Apesar da cautela inicial, a atuação segura da volante contra a Ferroviária abriu portas para que outras jogadoras também comecem a figurar nos planos imediatos da comissão. “Conseguimos tê-la em campo e entendemos o que ela pode entregar. A Day é um dos exemplos de atletas que ainda terão muitos minutos e oportunidades ao longo do ano”, afirmou Emily, sinalizando que a meritocracia e a observação de dados ditarão as próximas escalações das Brabas.

Emily Lima com o Corinthians. Foto: Rodrigo Gazzanel/Ag Corinthians
O gatilho para essa rotação será a chegada simultânea do Paulistão, que impõe uma maratona física considerável ao elenco alvinegro. “Teremos que rodar muito a equipe com o início do estadual. Esse será o momento ideal para aprofundar o conhecimento sobre o grupo em situações de alta exigência”, destacou a comandante, projetando um cenário onde a profundidade do elenco corinthiano será testada ao limite em competições paralelas.

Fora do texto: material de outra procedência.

(** * banking-shared-go: resilient Kafka producer and consumer

    A shallow embedding of the producer and the consumer of package
    [kafka], together with the two behaviours they delegate to: the
    [github.com/sony/gobreaker] state machine that gates every send, and
    the offset bookkeeping of a [sarama] consumer-group session.  Both
    packages are dependencies of the repository; their definitions here
    follow the packages' own code.  The topics of package [events] and
    the validators of package [validators] follow.

    Conventions.
    - Go's [(value, error)] results are [result]; a lone [error] result is
      [option error] with [None] for [nil].
    - [time.Now()] is an oracle: a [Clock] hands out its readings in order.
    - Unsigned counters and [int64] sums are [Z] with the wrap-around
      written out.
    - Mutable objects reached through pointers (transport, logger) are
      threaded explicitly. *)

From Stdlib Require Import ZArith QArith.QArith_base Lia.
From stdpp Require Import gmap strings list.

Local Open Scope string_scope.
Local Open Scope list_scope.
Local Open Scope Z_scope.

(** ** Errors *)

(** [errors.New] and [fmt.Errorf] with a [%w] verb.  A wrapping error
    stores its whole formatted text and the error it wraps. *)
Inductive error : Type :=
| errorString (s : string)
| wrapError (msg : string) (err : error).

#[global] Instance error_eq_dec : EqDecision error.
Proof. solve_decision. Defined.
(** The rows post-selection is meant to keep. *)
Definition clean (num_rounds : Z) (row : shot) : bool :=
  all_zero (py_slice None (Some (num_rounds * syndromes_per_round)) row).

End MultiRoundAnalysis.

(** *** Segment 3.2: the logical error rate of a sample *)

Module ScalingMeasurement.
Import Py Samples.

Definition steane_zero_codewords : gset string :=
  {[ "0000000"; "1010101"; "0110011"; "1100110";
     "0001111"; "1011010"; "0111100"; "1101001" ]}.

(** [measure_logical_error_rate] from the array the sampler returned for
    [shots] shots. *)
Definition measure_logical_error_rate (s : samples) (rounds shots : Z)
  : result Q :=
  let syndromes_per_round := 6 in
  let syndrome_offset := rounds * syndromes_per_round in
  final_data ← columns (Some syndrome_offset) None s;
  let valid_count :=
    count_if (fun data => bool_decide (bitstring data ∈ steane_zero_codewords))
             final_data in
  logical_fidelity ← div_counts valid_count shots;
  Ok (1 - logical_fidelity)%Q.

End ScalingMeasurement.

(** *** Segment 2.2: syndrome histogram *)

Module ExtractionAnalysis.
Import Py Samples.

(** [d[k] = d.get(k, 0) + 1] *)
Definition bump (d : gmap string Z) (k : string) : gmap string Z :=
  <[k := default 0 (d !! k) + 1]> d.

(** The sum of the counts of a dict. *)
Definition total (d : gmap string Z) : Z :=
  map_fold (fun _ n acc => n + acc) 0 d.

(** The returned dict: for every syndrome string, how many shots showed
    it.  The all-zero fraction is printed before returning. *)
Definition analyze_syndromes (s : samples) : result (gmap string Z) :=
  syndromes ← columns None (Some 6) s;
  data ← columns (Some 6) (Some 13) s;
  let syndrome_counts := foldl bump ∅ (bitstring <$> syndromes) in
  let all_zero := default 0 (syndrome_counts !! "000000") in
  _ ← div_counts all_zero (len s);
  Ok syndrome_counts.

End ExtractionAnalysis.

(** *** Segment 5.1: rounds with and without a detection *)

Module DecodingAnalysis.
Import Py Samples.

(** [any(s != 0 for s in round_syndrome)] *)
Definition any_set (round_syndrome : shot) : bool := existsb id round_syndrome.

(** The two counters, [rounds_with_errors] and [rounds_clean], after the
    loops over the shots and over the rounds of each shot. *)
Definition count_rounds (results : list shot) (num_rounds : Z) : Z * Z :=
  let syndrome_bits := num_rounds * 6 in
  foldl (fun counters shot =>
           let syndromes := py_slice None (Some syndrome_bits) shot in
           foldl (fun counters r =>
                    let round_syndrome :=
                      py_slice (Some (r * 6)) (Some ((r + 1) * 6)) syndromes in
                    if any_set round_syndrome
                    then (counters.1 + 1, counters.2)
                    else (counters.1, counters.2 + 1))
                 counters (seqZ 0 num_rounds))
        (0, 0) results.

Section Rendering.
(** [''.join(map(str, row))]: the bits of a row are joined as [str] prints
    them, without conversion, so the string depends on the element type of
    the sampled rows, which the sources do not fix. *)
Variable join_str : shot → string.

(** One noise level of [analyze_multi_round_syndromes], on the shots
    sampled for it: the two counters it prints.  The percentages divide by
    [shots * num_rounds] and the fidelity printed last by [shots]. *)
Definition analyze_multi_round_syndromes
    (results : list shot) (num_rounds shots : Z) : result (Z * Z) :=
  let syndrome_bits := num_rounds * 6 in
  let counters := count_rounds results num_rounds in
  let total_rounds := shots * num_rounds in
  _ ← div_counts (100 * counters.1) total_rounds;
  _ ← div_counts (100 * counters.2) total_rounds;
  let final_data := (fun shot => join_str (py_slice (Some syndrome_bits) None shot))
                    <$> results in
  let valid_count :=
    count_if (fun bs => bool_decide (bs ∈ ImprovedEncoding.valid_codewords))
             final_data in
  _ ← div_counts valid_count shots;
  Ok counters.

End Rendering.

End DecodingAnalysis.

(** * Properties *)

Import Py SyndromeDecoding.

(** ** The lookup table as a dict *)

Section DictOfItems.
Context {V : Type}.
Implicit Types (items : list (syndrome * V)) (d : gmap syndrome V).

Lemma foldl_insert_lookup items d s v :
  foldl (fun d kv => <[kv.1 := kv.2]> d) d items !! s = Some v →
  (s, v) ∈ items ∨ d !! s = Some v.
Proof.
  revert d. induction items as [|[k w] items IH]; intros d; simpl.
  - by right.
  - intros [Hin | Hd]%IH.
    + left. by right.
    + destruct (decide (k = s)) as [->|Hne].
      * rewrite lookup_insert_eq in Hd. injection Hd as ->. left. by left.
      * rewrite lookup_insert_ne in Hd by done. by right.
Qed.

Lemma foldl_insert_fresh items d s :
  s ∉ items.*1 →
  foldl (fun d kv => <[kv.1 := kv.2]> d) d items !! s = d !! s.
Proof.
  revert d. induction items as [|[k w] items IH]; intros d Hs; simpl; [done|].
  rewrite fmap_cons, not_elem_of_cons in Hs. destruct Hs as [Hne Hs].
  rewrite IH by done. by rewrite lookup_insert_ne.
Qed.

(** Every entry of the dict is an item of the literal. *)
Lemma dict_of_items_lookup items s v :
  dict_of_items items !! s = Some v → (s, v) ∈ items.
Proof.
  intros [H|H]%foldl_insert_lookup; [done|].
  by rewrite lookup_empty in H.
Qed.
Lemma init_pts3d_heap_frame_witness :
  init_pts3d_heap 1%positive cams3 "affine" heap3 pairs3
    = Ok (heap3_final, 3%positive) ∧
  heap3_final !! 1%positive = heap3 !! 1%positive ∧
  heap3_final !! 2%positive = heap3 !! 2%positive ∧
  heap3 !! 3%positive = None.
Proof.
  assert (Hrun : init_pts3d_heap 1%positive cams3 "affine" heap3 pairs3
                 = Ok (heap3_final, 3%positive)) by (vm_compute; reflexivity).
  destruct (init_pts3d_heap_frame 1%positive cams3 "affine" heap3 heap3_final
              pairs3 3%positive Hrun) as (HC & Hframe & Hfresh & _).
  split; [exact Hrun|]. split; [exact HC|]. split; [|exact Hfresh].
  apply Hframe. by eexists.
Defined.
End Runs.

(** ** More on the aggregator: edge behaviour and composition *)

Lemma py_getitem_Raise {A} (l : list A) (c : Z) e :
  py_getitem l c = Raise e → e = IndexError.
Proof.
  unfold py_getitem, py_index. repeat case_bool_decide; simpl;
    try destruct (l !! _); simpl; congruence.
Qed.

Lemma py_getitem_wraps {A} (l : list A) (c : Z) :
  (- Z.of_nat (length l) ≤ c < Z.of_nat (length l))%Z → ∃ x, py_getitem l c = Ok x.
Proof.
  intros Hc. destruct (decide (0 ≤ c)%Z) as [Hpos|Hneg].
  - apply py_getitem_in_range. lia.
  - rewrite py_getitem_negative by lia. rewrite bool_decide_eq_true_2 by lia.
    destruct (lookup_lt_is_Some_2 l (Z.to_nat (Z.of_nat (length l) + c)))
      as [x ->]; [lia|]. by eexists.
Qed.

Lemma py_getitem_below {A} (l : list A) (c : Z) :
  (c < - Z.of_nat (length l))%Z → py_getitem l c = Raise IndexError.
Proof.
  intros Hc. rewrite py_getitem_negative by lia.
  by rewrite bool_decide_eq_false_2 by lia.
Qed.

Lemma py_getitem_above {A} (l : list A) (c : Z) :
  (Z.of_nat (length l) ≤ c)%Z → py_getitem l c = Raise IndexError.
Proof.
  intros Hc. unfold py_getitem, py_index.
  by rewrite !bool_decide_eq_false_2 by lia.
Qed.

Lemma mask_length (C : array2) : n_cam C ≤ length (mask C).
Proof. unfold mask. rewrite length_fmap. apply every_other_length. Qed.

Lemma pt3_sum_app l1 l2 : pt3_sum (l1 ++ l2) = pt3_add (pt3_sum l1) (pt3_sum l2).
Proof.
  induction l1 as [|x l1 IH]; simpl.
  - destruct (pt3_sum l2). unfold pt3_add, pt3_zero; simpl. f_equal; ring.
  - by rewrite IH, pt3_add_assoc.
Qed.

Lemma count_of_add n m : count_of (n + m) = (count_of n + count_of m)%Qc.
Proof.
  induction n as [|n IH]; simpl.
  - rewrite count_of_0. ring.
  - rewrite !count_of_S, IH. ring.
Qed.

Liderança e sequência positiva das Brabas

Infográfico gerado por Inteligência Artificial/Bolavip Brasil
A vitória estratégica sobre a Ferroviária não apenas validou os testes de Emily Lima, mas também isolou o Corinthians na liderança do Brasileirão Feminino, somando 19 pontos. Com uma sequência impressionante de cinco vitórias consecutivas, as Brabas consolidam um início de era promissor sob o comando da treinadora em 2026. O momento positivo oferece o lastro necessário para que a rotação de elenco seja feita com segurança, mantendo o time competitivo em todas as frentes.